Intanto a settembre quattro spettacoli al Circo Massimo per festeggiare il suo compleanno con «ZeroSettanta». Che show dobbiamo aspettarci?
«Sarà un concerto diverso tutte le sere, con alcuni degli ospiti del disco che saranno al mio fianco. Quanto agli abiti di scena, la foglia di fico sarebbe un’idea perché in carriera ho indossato davvero tutto. Quando mi preparo per un concerto è un atto mistico. Mi consegno a quel pubblico che si aspetta da me ogni volta emozioni nuove. Vorrei ritrovare tutti i miei fan con un abbraccio che promette un percorso nuovo. Stare insieme non sconfigge solo la solitudine ma crea anche quell’affiatamento che è tanto caro ai miei sorci. Ben venga questo settembre. Sul palco voglio portare anche gli amici, i personaggi che hanno condiviso il mio percorso artistico. Modificherò la playlist tutte le sere per permettere agli ostinati che hanno comprato quattro biglietti di vedere uno show sempre diverso. Ogni spettacolo avrà un copyright. Di Renato Zero ce n’è solo uno, tutti gli altri son nessuno. Con me ci sarà anche un’orchestra molto nutrita con archi, tamburi e una band con sonorità moderne. Riprendo il dialogo con la vita e con Renato per la stima che ho di me stesso».

In «Atto di Fede» lei ha chiamato a raccolta gli amici. Perché in Italia le collaborazioni artistiche sono così rare?
«Quello che manca è la regia. Oggi chi si alza per primo si veste, come diceva mia madre. Nessuno si prende le proprie responsabilità. Ci siamo addormentati e deleghiamo tutto agli altri».

Cosa pensa del conflitto in corso in Ucraina?
«La guerra vuole annientare le differenze, vuole che siamo tutti vittime o carnefici, non accetta l’individualità, annienta la libertà. Mi aspetto che la possibilità di riprendere il dialogo con il palco coincida con la ripresa della vita. Comunque c’era puzza di polvere da sparo anche prima dell’invasione russa. Perché il nostro pianeta non è mai stato tranquillo».
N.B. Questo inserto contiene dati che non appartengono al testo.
(** A total that is finite has no infinite summand. *)
Lemma nansum_finite `{!Lib} `{!LibLaws} xs q :
  nansum xs = Fin q → Forall no_infinity xs.
Proof.
  unfold nansum. destruct (forallb f_isnan xs) eqn:Hall.
  - intros _. apply Forall_forall. intros x Hx.
    rewrite forallb_forall in Hall.
    apply list_elem_of_In, Hall in Hx. by destruct x.
  - apply np_nansum_finite.
Qed.

Lemma floats_numbers xs : floats (VNum <$> xs) = Ok xs.
Proof.
  induction xs as [|x xs IH]; [done|].
  rewrite fmap_cons. cbn [floats]. by rewrite IH.
Qed.

(** ** The metric stage on the table [enrich_df] returns *)

Ltac mstep := cbn [mbind result_bind mret result_ret].

Section Metrics.
Context `{!Lib} `{!LibLaws}.

Lemma pct_column_floats X R P :
  pct_column X R P
  = VNum <$> zip_with (λ x rp, row_pct x rp.1 rp.2) X (zip R P).
Proof.
  unfold pct_column. apply list_eq. intros i.
  rewrite list_lookup_fmap, !lookup_zip_with.
  by destruct (X !! i), (R !! i), (P !! i).
Qed.

Lemma month_cell df m r p i :
  cell (enriched df m r p) "월" i = sorted_labels m !! i.
Proof. unfold cell. by rewrite enriched_month. Qed.

Lemma revenue_cell df m r p i :
  cell (enriched df m r p) "매출액" i = VNum <$> revenue_floats m r !! i.
Proof.
  unfold cell. rewrite enriched_revenue. simpl.
  by rewrite list_lookup_fmap.
Qed.

Lemma card_row df m r p i x :
  revenue_floats m r !! i = Some x →
  ∃ label, sorted_labels m !! i = Some label
         ∧ card (enriched df m r p) (Some i) = Ok (Some (label, VNum x)).
Proof.
  intros Hi. pose proof (lookup_lt_Some _ _ _ Hi) as Hlt.
  destruct (lookup_lt_is_Some_2 (sorted_labels m) i) as [label Hl].
  { unfold sorted_labels, revenue_floats in *.
    rewrite take_rows_length.
    by rewrite length_fmap, take_rows_length in Hlt. }
  exists label. split; [done|].
  unfold card, loc_cell, getitem.
  rewrite enriched_month, enriched_revenue. mstep.
  fold (sorted_labels m) (revenue_floats m r). rewrite Hl. mstep.
  by rewrite list_lookup_fmap, Hi.
Qed.
Lemma le_bytes_range (n : nat) (x : Z) :
  Forall (fun b => 0 <= b < 256) (MD5.le_bytes n x).
Proof.
  unfold MD5.le_bytes. apply Forall_fmap, Forall_forall. intros i _.
  simpl. apply Z.mod_pos_bound. lia.
Qed.

Lemma hex_bytes_alnum (bs : list Z) :
  Forall (fun b => 0 <= b < 256) bs ->
  all_chars PyStr.isalnum_char (fold_right MD5.hex_byte EmptyString bs) = true.
Proof.
  induction 1 as [|b bs Hb _ IH]; [reflexivity|].
  cbn [fold_right MD5.hex_byte all_chars].
  rewrite !hex_digit_alnum, IH; [reflexivity| |].
  - apply Z.mod_pos_bound. lia.
  - split; [apply Z.div_pos; lia|apply Z.div_lt_upper_bound; lia].
Qed.

Lemma hexdigest_alnum (msg : list Z) :
  all_chars PyStr.isalnum_char (MD5.hexdigest msg) = true.
Proof.
  unfold MD5.hexdigest, MD5.digest. apply hex_bytes_alnum.
  repeat (apply Forall_app; split); apply le_bytes_range.
Qed.

Lemma len_slice_to_min (s : string) (n : Z) :
  0 <= n -> PyStr.len (PyStr.slice_to s n) = Z.min n (PyStr.len s).
Proof.
  intros Hn. unfold PyStr.slice_to, PyStr.len.
  destruct (Z.leb_spec 0 n); [|lia]. rewrite length_take. lia.
Qed.

Lemma len_append (a b : string) :
  PyStr.len (a +:+ b) = PyStr.len a + PyStr.len b.
Proof. unfold PyStr.len. rewrite length_append. lia. Qed.

(** The cases of [_get_valid_name] that return. *)
Lemma valid_name_returns (input_name : string) (suffix_len max_len : Z)
    (st st' : store) (out : string) :
  _get_valid_name input_name suffix_len max_len st = (inr out, st') ->
  normalized input_name <> ""
  /\ ((PyStr.len (normalized input_name) <= max_len
       /\ out = normalized input_name)
      \/ (max_len < PyStr.len (normalized input_name)
          /\ out = PyStr.slice_to (normalized input_name)
                     (max_len - Z.min suffix_len max_len)
                   +:+ PyStr.slice_to (md5_hex input_name)
                         (Z.min suffix_len max_len))).
Proof.
  unfold _get_valid_name. fold (normalized input_name).
  fold (md5_hex input_name).
  destruct (String.eqb_spec (normalized input_name) "") as [E|Hne];
    [discriminate|].
  intros H. split; [exact Hne|].
  destruct (Z.leb_spec (PyStr.len (normalized input_name)) max_len)
    as [Hfit|Hcut].
  - left. injection H as <- _. auto.
  - right. split; [assumption|]. revert H. unfold mbind, M_bind.
    destruct (Z.ltb_spec max_len suffix_len) as [Hbig|Hsmall]; cbn; intros H;
      injection H as <- _.
    + rewrite Z.min_r by lia. reflexivity.
    + rewrite Z.min_l by lia. reflexivity.
Qed.

(** X1.  Whenever [_get_valid_name] returns a name, every character of the
    name is alphanumeric, whatever the suffix length and the maximal
    length. *)
Theorem valid_name_alnum (input_name : string) (suffix_len max_len : Z)
    (st st' : store) (out : string) :
  _get_valid_name input_name suffix_len max_len st = (inr out, st') ->
  all_chars PyStr.isalnum_char out = true.
Proof.
  intros H. apply valid_name_returns in H as [_ [[_ ->]|[_ ->]]].
  - apply all_chars_filter.
  - apply all_chars_append; apply all_chars_slice_to.
    + apply all_chars_filter.
    + apply hexdigest_alnum.
Qed.
(** The second half of [createEntity]: the single-file branch, then the
    multi-file branch.  A [!] on a missing field throws where it is used. *)
Definition createEntity_write (tpl : EntityTemplate)
    (vars : gmap jsstring jsstring) : M unit :=
  if truthy (filePath tpl) then
    let filePath := join [vaultPath config;
                          renderTemplate (default [] (filePath tpl)) vars] in
    let* present := ask (λ fs, existsSync fs filePath) in
    if present then exit 1 (FileExists filePath) else
    let fileDir := dirname filePath in
    let* _ := perform (λ fs, ensureDir fs fileDir) in
    let* body := attempt (λ _, template tpl) in
    let content := renderTemplate body vars in
    let content := removeCursor content in
    perform (λ fs, writeFileSync fs filePath content)
  else
    let* pattern := attempt (λ _, folderPattern tpl) in
    let folderPath := join [vaultPath config; renderTemplate pattern vars] in
    let* present := ask (λ fs, existsSync fs folderPath) in
    if present then exit 1 (FolderExists folderPath) else
    let* _ := perform (λ fs, ensureDir fs folderPath) in
    let* fileDefs := attempt (λ _, files tpl) in
    writeFiles folderPath vars fileDefs.

Definition createEntity (type title : jsstring) (options : Options) : M unit :=
  let* (tpl, vars) := createEntity_vars type title options in
  createEntity_write tpl vars.

(** The branch of [new resource --prefix xx] for a resource folder that is
    already there: one more file directly inside it.  The source has this
    code inline in the action of [new], renderer included. *)
Definition newResourceFile (actualTitle prefix resourceDir : jsstring) (opts : Options)
    : M unit :=
  let actualSlug := slugify toLowerCase actualTitle in
  let filePath := join [vaultPath config; resourcesRoot config; resourceDir;
                        actualSlug ++ js ".md"] in
  let* present := ask (λ fs, existsSync fs filePath) in
  if present then exit 1 (FileExists filePath) else
  let fileDir := dirname filePath in
  let* _ := perform (λ fs, ensureDir fs fileDir) in
  let* body := attempt (λ _, templates config !! js "resource" ≫= template) in
  let vars : gmap jsstring jsstring :=
    list_to_map [
      (js "title", actualTitle);
      (js "slug", actualSlug);
      (js "date", today);
      (js "status", js "Active");
      (js "area", orElse (o_area opts) (js "pb_personal_blog"));
      (js "dependencies", orElse (o_dependencies opts) (js "none"));
      (js "type", orElse (o_type opts) (js "task"));
      (js "content", orElse (o_content opts) []);
      (js "prefix", prefix);
      (js "folder", orElse (o_folder opts) [])
    ] in
  let content := renderTemplate body vars in
  let content := removeCursor content in
  perform (λ fs, writeFileSync fs filePath content).

(** [opts.folder = folder] *)
Definition withFolder (opts : Options) (folder : jsstring) : Options :=
  {| o_prefix := o_prefix opts; o_area := o_area opts;
     o_dependencies := o_dependencies opts; o_type := o_type opts;
     o_content := o_content opts; o_solo := o_solo opts;
     o_atRoot := o_atRoot opts; o_folder := Some folder |}.

(** [opts.prefix = prefix] *)
Definition withPrefix (opts : Options) (prefix : jsstring) : Options :=
  {| o_prefix := Some prefix; o_area := o_area opts;
     o_dependencies := o_dependencies opts; o_type := o_type opts;
     o_content := o_content opts; o_solo := o_solo opts;
     o_atRoot := o_atRoot opts; o_folder := o_folder opts |}.

(** The lookup shared by the work and scratch branches of [new]: the parent
    is searched in the projects, then in the areas. *)
Definition newInParent (type actualTitle prefix : jsstring) (opts : Options) : M unit :=
  let projectsDir := join [vaultPath config; projectsRoot config] in
  let* hasProjects := ask (λ fs, existsSync fs projectsDir) in
  let* projectDir :=
    if hasProjects then
      let* projectDirs := attempt (λ fs, readdirSync fs projectsDir) in
      ret (findByPrefix prefix projectDirs)
    else ret None in
  match projectDir with
  | Some projectDir =>
      createEntity type actualTitle
        (withFolder opts (joinText [projectsRoot config; projectDir]))
  | None =>
      let areasDir := join [vaultPath config; areasRoot config] in
      let* hasAreas := ask (λ fs, existsSync fs areasDir) in
      let* areaDir :=
        if hasAreas then
          let* areaDirs := attempt (λ fs, readdirSync fs areasDir) in
          ret (findByPrefix prefix areaDirs)
        else ret None in
      match areaDir with
      | Some areaDir =>
          createEntity type actualTitle
            (withFolder opts (joinText [areasRoot config; areaDir]))
      | None => exit 1 ParentNotFound
      end
  end.

(** The action of [new <type> [title]]. *)
Definition newAction (type : jsstring) (title : option jsstring) (opts : Options) : M unit :=
  let actualTitle := orElse title (js "Untitled") in
  let prefix := default [] (o_prefix opts) in
  if isLit type "work" then
    if negb (truthy (o_prefix opts)) then exit 1 PrefixRequired
    else if negb (length prefix =? 2)%nat then exit 1 PrefixLength
    else newInParent type actualTitle prefix opts
  else if isLit type "scratch" && negb (truthy (o_prefix opts)) && negb (o_atRoot opts)
  then exit 1 PrefixRequired
  else if isLit type "scratch" && truthy (o_prefix opts) && negb (length prefix =? 2)%nat
  then exit 1 PrefixLength
  else if isLit type "scratch" && truthy (o_prefix opts)
  then newInParent type actualTitle prefix opts
  else if isLit type "resource" && truthy (o_prefix opts) then
    if negb (length prefix =? 2)%nat then exit 1 PrefixLength else
    let resourcesDir := join [vaultPath config; resourcesRoot config] in
    let* hasResources := ask (λ fs, existsSync fs resourcesDir) in
    let* resourceDir :=
      if hasResources then
        let* resourceDirs := attempt (λ fs, readdirSync fs resourcesDir) in
        ret (findByPrefix prefix resourceDirs)
      else ret None in
    match resourceDir with
    | Some resourceDir => newResourceFile actualTitle prefix resourceDir opts
    | None => createEntity (js "resource_folder") actualTitle opts
    end
  else if isLit type "recipe" then
    let opts := if truthy (o_prefix opts) then opts else withPrefix opts (js "re") in
    if negb (length (default [] (o_prefix opts)) =? 2)%nat then exit 1 PrefixLength
    else createEntity type actualTitle opts
  else createEntity type actualTitle opts.

(** ** mark *)

Definition validStatuses : list jsstring :=
  [js "backlog"; js "active"; js "review"; js "done"].

Definition statusMap : gmap jsstring jsstring :=
  list_to_map [ (js "backlog", js "Backlog"); (js "active", js "Active");
                (js "review", js "Review"); (js "done", js "Done") ].

(** The loop with [break] over the status folders below [base]: the first
    folder that lists a name starting with [<code>_] gives the source path
    and the file name. *)
Fixpoint findItem (base : path) (code : jsstring) (folders : list jsstring)
    : M (option (path * jsstring)) :=
  match folders with
  | [] => ret None
  | stat :: folders' =>
      let statusPath := joinAt base [stat] in
      let* present := ask (λ fs, existsSync fs statusPath) in
      if present then
        let* files := attempt (λ fs, readdirSync fs statusPath) in
        match findByPrefix code files with
        | Some found => ret (Some (joinAt statusPath [found], found))
        | None => findItem base code folders'
        end
      else findItem base code folders'
  end.

(** [try { writeFileSync(target, content); unlinkSync(source) } catch { exit(1) }] *)
Definition moveFile (targetPath : path) (content : jsstring) (sourcePath : path) : M unit :=
  λ fs,
    match writeFileSync fs targetPath content with
    | None => Exit 1 MoveError fs
    | Some written =>
        match unlinkSync written sourcePath with
        | None => Exit 1 MoveError written
        | Some moved => Return tt moved
        end
    end.

Definition markPost (areaPrefix postPrefix status : jsstring) : M unit :=
  if negb (bool_decide (toLowerCase status ∈ validStatuses)) then exit 1 InvalidStatus else
  let statusLower := toLowerCase status in
  let areasDir := join [vaultPath config; areasRoot config] in
  let* hasAreas := ask (λ fs, existsSync fs areasDir) in
  let* source :=
    if hasAreas then
      let* areaDirs := attempt (λ fs, readdirSync fs areasDir) in
      match findByPrefix areaPrefix areaDirs with
      | Some areaDir =>
          let areaPath := join [vaultPath config; areasRoot config; areaDir] in
          let* found := findItem areaPath postPrefix statusFolders in
          ret (option_map (λ hitAt : path * jsstring,
                             (hitAt.1, [areasRoot config; areaDir], hitAt.2)) found)
      | None => ret None
      end
    else ret None in
  match source with
  | None => exit 1 ItemNotFound
  | Some (sourcePath, sourceFolder, fileName) =>
      let targetFileName :=
        if isLit statusLower "done"
        then replaceStr (postPrefix ++ [underscore]) [] fileName
        else fileName in
      let targetPath :=
        join ([vaultPath config] ++ sourceFolder ++ [statusLower; targetFileName]) in
      let* _ := perform (λ fs, ensureDir fs (dirname targetPath)) in
      let* content := attempt (λ fs, readFileSync fs sourcePath) in
      let content :=
        if isLit statusLower "done"
        then replaceFirst statusTagLine (λ _, []) None content
        else replaceFirst statusTag (λ _, js "- status/" ++ statusLower) None content in
      moveFile targetPath content sourcePath
  end.

(** The search of [markWork] below one root ([config.projectsRoot], then
    [config.areasRoot]); the source spells it out twice. *)
Definition findWork (root folderPrefix itemPrefix : jsstring)
    : M (option (path * list jsstring * jsstring)) :=
  let rootDir := join [vaultPath config; root] in
  let* hasRoot := ask (λ fs, existsSync fs rootDir) in
  if hasRoot then
    let* dirs := attempt (λ fs, readdirSync fs rootDir) in
    match findByPrefix folderPrefix dirs with
    | Some dir =>
        let workPath := join [vaultPath config; root; dir; js "work"] in
        let* hasWork := ask (λ fs, existsSync fs workPath) in
        if hasWork then
          let* found := findItem workPath itemPrefix statusFolders in
          ret (option_map (λ hitAt : path * jsstring,
                             (hitAt.1, [root; dir], hitAt.2)) found)
        else ret None
    | None => ret None
    end
  else ret None.

Definition markWork (folderPrefix itemPrefix status : jsstring) : M unit :=
  if negb (bool_decide (toLowerCase status ∈ validStatuses)) then exit 1 InvalidStatus else
  let statusLower := toLowerCase status in
  let* inProjects := findWork (projectsRoot config) folderPrefix itemPrefix in
  let* source :=
    match inProjects with
    | Some _ => ret inProjects
    | None => findWork (areasRoot config) folderPrefix itemPrefix
    end in
  match source with
  | None => exit 1 ItemNotFound
  | Some (sourcePath, sourceFolder, fileName) =>
      let targetFileName :=
        if isLit statusLower "done"
        then replaceStr (itemPrefix ++ [underscore]) [] fileName
        else fileName in
      let targetPath :=
        join ([vaultPath config] ++ sourceFolder
              ++ [js "work"; statusLower; targetFileName]) in
      let* _ := perform (λ fs, ensureDir fs (dirname targetPath)) in
      let* content := attempt (λ fs, readFileSync fs sourcePath) in
      let newStatus := default (js "undefined") (statusMap !! statusLower) in
      let content :=
        replaceFirst statusField (λ _, js "status: " ++ newStatus) None content in
      let content :=
        if isLit statusLower "done"
        then replaceFirst statusTagLine (λ _, []) None content
        else replaceFirst tagsBlock
               (λ h, js "tags:" ++ [newline] ++ group1 h ++ js "- status/" ++ statusLower)
               None content in
      moveFile targetPath content sourcePath
  end.
(** * ADF z-statistic critical-value simulation

    A shallow embedding of
    [arch/unitroot/critical_values/simulation/adf_z_critical_values_simulation_joblib.py]
    and the properties of its blocked simulation loop, its statistic
    generator and its experiment driver.

    Python integers are [Z].  The [float64] element type and the NumPy
    routines the script imports ([pinv], the legacy [RandomState] variate
    streams) are not part of the script: they are the fields of the classes
    [DType] and [Library] below, and every definition is written once, over
    any instance.  Two instances are used: exact rationals ([Qc]) to run the
    code on concrete inputs, and the kernel's binary64 floats for the
    behaviour of a degenerate regression.  The one float expression of the
    script itself, the block size of line 42, is evaluated in binary64 with
    the Standard Library's specification of the format. *)

From Stdlib Require Import String ZArith List Bool Lia.
From Stdlib Require Import QArith Qcanon Field.
From Stdlib Require Import Floats.
Import ListNotations.

Local Open Scope Z_scope.

(** ** Exceptions *)

(** The three Python exceptions the modelled code can raise. *)
Inductive exn : Type :=
| ValueError
| ZeroDivisionError
| OverflowError.

Inductive result (A : Type) : Type :=
| Ok (a : A)
| Raise (e : exn).

Arguments Ok {A} a.
Arguments Raise {A} e.

Definition bind {A B : Type} (c : result A) (k : A -> result B) : result B :=
  match c with
  | Ok a => k a
  | Raise e => Raise e
  end.

Notation "x <- c ;; k" := (bind c (fun x => k))
  (at level 61, c at next level, right associativity).
Notation "' p <- c ;; k" := (bind c (fun p => k))
  (at level 61, p pattern, c at next level, right associativity).

(** ** The element type and the library routines *)

(** The array element type with the arithmetic NumPy applies elementwise.
    [Fof_Z] is the conversion of a Python integer to the element type. *)
Class DType : Type := {
  F : Type;
  F0 : F;
  F1 : F;
  Fadd : F -> F -> F;
  Fsub : F -> F -> F;
  Fmul : F -> F -> F;
  Fdiv : F -> F -> F;
  Fof_Z : Z -> F
}.

(** What the script takes from [numpy.linalg] and [numpy.random].
    - [pinv z] is [numpy.linalg.pinv] on a matrix given by its rows.
    - [gauss key k] is the [k]-th standard-normal variate (counting from 0)
      of the legacy generator whose state was initialised from [key]; the
      generator hands its variates out one after the other, whatever the
      shapes of the calls that ask for them.
    - [rand_int key k low high] is the [k]-th integer of
      [random_integers(low, high)]. *)
Class Library (D : DType) : Type := {
  pinv : list (list F) -> list (list F);
  gauss : Z -> Z -> F;
  rand_int : Z -> Z -> Z -> Z -> Z
}.

(** ** Module constants (lines 18-25) *)

Definition NUM_JOBS : Z := 4.
Definition EX_NUM : Z := 500.
Definition EX_SIZE : Z := 200000.
Definition MAX_MEMORY_SIZE : Z := 100.

(** ** Random state *)

(** A [RandomState] object: the key its stream was initialised from and the
    number of variates already handed out. *)
Record RandomState : Type := mkRandomState {
  rs_key : Z;
  rs_pos : Z
}.

(** [RandomState()] with no argument initialises the stream from operating
    system entropy, here the argument. *)
Definition RandomState_new (entropy : Z) : RandomState :=
  mkRandomState entropy 0.

(** [rng.seed(seed)] and [RandomState(seed)] for an integer [seed]: a seed
    outside 0 .. 2^32 - 1 raises [ValueError]; otherwise the whole state is
    replaced by the one derived from [seed]. *)
Definition RandomState_seed (rng : RandomState) (seed : Z)
  : result RandomState :=
  if (seed <? 0) || (2 ^ 32 - 1 <? seed) then Raise ValueError
  else Ok (mkRandomState seed 0).

(** ** Python floats (line 42)

    A Python float is an IEEE 754 binary64 number, here a [spec_float]
    with the operations of the Standard Library's specification of binary64
    (53 bits of precision, round to nearest even). *)

(** An integer operand of a float operation is converted to the nearest
    float; an integer too large for a float raises [OverflowError]. *)
Definition py_float (z : Z) : result spec_float :=
  match binary_normalize 53 1024 z 0 false with
  | S754_infinity _ => Raise OverflowError
  | x => Ok x
  end.

(** [x / y] on floats: a zero divisor raises, anything else is the
    IEEE quotient (an infinity or a NaN included). *)
Definition py_truediv (x y : spec_float) : result spec_float :=
  match y with
  | S754_zero _ => Raise ZeroDivisionError
  | _ => Ok (SFdiv 53 1024 x y)
  end.

(** [int(x)]: truncation towards zero; a NaN raises [ValueError], an
    infinity [OverflowError]. *)
Definition py_int (x : spec_float) : result Z :=
  match x with
  | S754_nan => Raise ValueError
  | S754_infinity _ => Raise OverflowError
  | S754_zero _ => Ok 0
  | S754_finite s m e => Ok (cond_Zopp s (Z.shiftl (Zpos m) e))
  end.

(** The last step of [binary_round_aux]: the rounded mantissa is brought
    back to 53 bits. *)
Definition renormalize (s : bool) (v e : Z) : spec_float :=
  let '(mrs, e') := shr_fexp 53 1024 v e loc_Exact in
  match shr_m mrs with
  | Z0 => S754_zero s
  | Zpos m => if e' <=? 1024 - 53 then S754_finite s m e' else S754_infinity s
  | Zneg _ => S754_nan
  end.

Section Simulation.

Context {D : DType} {L : Library D}.

(** ** Arrays

    A one-dimensional array is a list.  The two-dimensional arrays [y],
    [lhs] and [rhs] of shape (r, c) are kept as their [c] columns, each a
    list of [r] entries: every operation the simulation applies to them
    works down axis 0.  The regressor matrix [z] and its pseudo-inverse are
    kept as lists of rows. *)

Fixpoint zip_with {A B C : Type} (f : A -> B -> C) (xs : list A) (ys : list B)
  : list C :=
  match xs, ys with
  | x :: xs', y :: ys' => f x y :: zip_with f xs' ys'
  | _, _ => []
  end.

(** A dimension passed to an array constructor: negative raises. *)
Definition dim (d : Z) : result nat :=
  if d <? 0 then Raise ValueError else Ok (Z.to_nat d).

(** [zeros(b)]. *)
Definition zeros (b : Z) : result (list F) :=
  k <- dim b ;; Ok (repeat F0 k).

(** [ones(k)]. *)
Definition ones (k : Z) : result (list F) :=
  k <- dim k ;; Ok (repeat F1 k).

(** [arange(lo, hi)]: the integers lo, lo+1, ..., hi-1. *)
Definition arange (lo hi : Z) : list Z :=
  map (fun k => lo + Z.of_nat k) (seq 0 (Z.to_nat (hi - lo))).

(** [m.T] of a matrix given by its rows (as [vstack] builds it). *)
Definition transpose (m : list (list F)) : list (list F) :=
  match m with
  | [] => []
  | r :: _ => map (fun i => map (fun row => nth i row F0) m) (seq 0 (length r))
  end.

(** [cumsum] down one column: out[0] = x[0], out[i] = out[i-1] + x[i]. *)
Fixpoint cumsum_from (acc : F) (xs : list F) : list F :=
  match xs with
  | [] => []
  | x :: r => let a := Fadd acc x in a :: cumsum_from a r
  end.

Definition cumsum (xs : list F) : list F :=
  match xs with
  | [] => []
  | x :: r => x :: cumsum_from x r
  end.

(** [sum] of one column: entries are added in index order; the empty sum
    is zero. *)
Definition sum (xs : list F) : F :=
  match xs with
  | [] => F0
  | x :: r => fold_left Fadd r x
  end.

(** Inner product of a row with a column. *)
Definition dotprod (row col : list F) : F :=
  sum (zip_with Fmul row col).

(** [dot(a, x)]: [a] by its rows, [x] and the product by their columns. *)
Definition dot (a : list (list F)) (x : list (list F)) : list (list F) :=
  map (fun col => map (fun row => dotprod row col) a) x.

(** Elementwise [x - y], [x * y], [x ** 2.0] on arrays kept by columns.
    NumPy evaluates a power with the scalar exponent 2.0 as the square. *)
Definition msub (x y : list (list F)) : list (list F) :=
  zip_with (zip_with Fsub) x y.

Definition mmul (x y : list (list F)) : list (list F) :=
  zip_with (zip_with Fmul) x y.

Definition msquare (x : list (list F)) : list (list F) :=
  map (map (fun v => Fmul v v)) x.

(** [sum(x, 0)]: one sum per column. *)
Definition sum0 (x : list (list F)) : list F := map sum x.

(** [x.shape[0]], the number of rows, read off the first column (with no
    column at all the value is not used by anything below). *)
Definition shape0 (x : list (list F)) : Z :=
  match x with
  | [] => 0
  | c :: _ => Z.of_nat (length c)
  end.

(** ** [standard_normal]

    [rng.standard_normal((r, c))] fills the array in row-major order: entry
    (i, j) is variate number [i * c + j] of those the call draws.  Column
    [j] is therefore a strided read of the stream: start at [pos + j], step
    [c]. *)
Fixpoint strided (key p step : Z) (r : nat) : list F :=
  match r with
  | O => []
  | S r' => gauss key p :: strided key (p + step) step r'
  end.

Fixpoint columns_from (key p step : Z) (r c : nat) : list (list F) :=
  match c with
  | O => []
  | S c' => strided key p step r :: columns_from key (p + 1) step r c'
  end.

Definition standard_normal (rows cols : Z) (rng : RandomState)
  : result (list (list F) * RandomState) :=
  r <- dim rows ;;
  c <- dim cols ;;
  Ok (columns_from (rs_key rng) (rs_pos rng) cols r c,
      mkRandomState (rs_key rng) (rs_pos rng + rows * cols)).

(** ** [adf_simulation] (lines 57-92) *)

(** Lines 66-73: the regressor matrix [z], [None] when no branch is taken. *)
Definition trend_regressors (trend : string) (nobs : Z)
  : result (option (list (list F))) :=
  if String.eqb trend "c"%string then
    k <- dim nobs ;; Ok (Some (repeat [F1] k))
  else if String.eqb trend "ct"%string then
    o <- ones nobs ;;
    Ok (Some (transpose [o; map Fof_Z (arange 1 (nobs + 1))]))
  else if String.eqb trend "ctt"%string then
    let tau := arange 1 (nobs + 1) in
    o <- ones nobs ;;
    Ok (Some (transpose [o; map Fof_Z tau;
                         map (fun t => Fmul (Fof_Z t) (Fof_Z t)) tau]))
  else Ok None.

(** Lines 82-85 for one of [lhs], [rhs]: [x - dot(z, dot(z_inv, x))]. *)
Definition project (z z_inv : list (list F)) (x : list (list F))
  : list (list F) :=
  let beta := dot z_inv x in
  msub x (dot z beta).

(** Lines 80-85. *)
Definition detrend (z : option (list (list F))) (lhs rhs : list (list F))
  : list (list F) * list (list F) :=
  match z with
  | Some z =>
      let z_inv := pinv z in
      (project z z_inv lhs, project z z_inv rhs)
  | None => (lhs, rhs)
  end.

(** Lines 87-92. *)
Definition ar1_statistic (lhs rhs : list (list F)) : list F :=
  let xpy := sum0 (mmul rhs lhs) in
  let xpx := sum0 (msquare rhs) in
  let gamma := zip_with Fdiv xpy xpx in
  let nobs := shape0 lhs in
  map (fun g => Fmul (Fof_Z nobs) (Fsub g F1)) gamma.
Non è la prima volta che la sua musica si intreccia alla spiritualità. Cosa ricorda di «Zerolandia»?
«L’esperienza di Zerolandia è sempre nel mio cuore. All’epoca la sua chiusura improvvisa è stata una violenza totale, quasi criminosa direi. Succede quando uno diventa troppo popolare e quindi scomodo. Anche Gigi Proietti è uno di quelli che ha pagato cara la sua voglia di aiutare gli altri. Se ricordate qualcuno gli tolse il Brancaccio. Noi abbiamo pianto un amico ma qualcuno si è tolto un peso».

Alcuni artisti cominciano a pubblicare i loro nuovi album solo in versione digitale. In futuro ha intenzione di farlo anche lei?
«Non concepisco sposarsi e non avere la moglie accanto a sé. Per questo sono uno che crede che la fisicità del cd e prima ancora del vinile sia una ricchezza. La loro presenza dà la sensazione di aver vissuto».

Cosa vuole dire ai giovani che si affacciano alla vita e al mestiere di musicista?
«Li esorto a incontrarsi di più e a non usare solo plug-in. La musica è soprattutto condivisione. Il mio scettro lo lascerò a chi fa arte cercando gli altri. Ci dev’essere più fermento. Fare solo il compitino a casa non va bene. I ragazzi devono avere maggiore consapevolezza che crescere è un loro diritto e dovere. Ai giovani dico soprattutto di fare un atto di fede in loro stessi».